Collected data entries:
----
(* ===== verification/VmRegistryInvariant.v ===== *)
(** The invariant of the registry of [VmRegistry] and of its directories, relative to the list of
    the generations that were handed out as [Acquired], and that every operation keeps it. *)

From S2P Require Import Prelude F64 Json VmRegistry VmRegistryHome.

Section invariant.
Context `{Serde} `{!Pretty} `{RecordCodecs}.

(** ** The invariant *)

(** [synced]: no write is reported as failed after it replaced the file. *)
Record record_ok (synced : bool) (hist : list (string * Z)) (h : Home) (id : string) (r : VmRecord) : Prop := {
  rk_id : vm_id r = id;
  rk_gen : 0 <= generation (vm_lifecycle r);
  rk_dir : is_Some (h !! vm_name r);
  rk_entry : e_id (entry h (vm_name r)) = id;
  rk_hist : forall g, (id, g) ∈ hist -> g <= generation (vm_lifecycle r);
  rk_intent : synced = true ->
    e_intent (entry h (vm_name r)) = None \/ e_intent (entry h (vm_name r)) = Some (intent (vm_lifecycle r)) }.

Record reg_ok (synced : bool) (hist : list (string * Z)) (s : RegState) : Prop := {
  ro_home : home_ok (home s);
  ro_ids : forall n n', is_Some (home s !! n) -> is_Some (home s !! n') ->
    e_id (entry (home s) n) = e_id (entry (home s) n') -> n = n';
  ro_records : forall id r, records s !! id = Some r -> record_ok synced hist (home s) id r;
  ro_disk : forall n g, is_Some (home s !! n) -> (e_id (entry (home s) n), g) ∈ hist -> g <= e_gen (entry (home s) n);
  ro_owned : forall id g, (id, g) ∈ hist -> exists n, is_Some (home s !! n) /\ e_id (entry (home s) n) = id;
  ro_hist : NoDup hist }.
----
WHAT YOU HAVE TO DO:
The required output is the stretch of entries above from the line containing "rk_gen : 0 <= generation (vm_lifecycle r);" through the line containing "ro_records : forall", reproduced exactly.

TASK RESULT:
  rk_gen : 0 <= generation (vm_lifecycle r);
  rk_dir : is_Some (h !! vm_name r);
  rk_entry : e_id (entry h (vm_name r)) = id;
  rk_hist : forall g, (id, g) ∈ hist -> g <= generation (vm_lifecycle r);
  rk_intent : synced = true ->
    e_intent (entry h (vm_name r)) = None \/ e_intent (entry h (vm_name r)) = Some (intent (vm_lifecycle r)) }.

Record reg_ok (synced : bool) (hist : list (string * Z)) (s : RegState) : Prop := {
  ro_home : home_ok (home s);
  ro_ids : forall n n', is_Some (home s !! n) -> is_Some (home s !! n') ->
    e_id (entry (home s) n) = e_id (entry (home s) n') -> n = n';
  ro_records : forall id r, records s !! id = Some r -> record_ok synced hist (home s) id r;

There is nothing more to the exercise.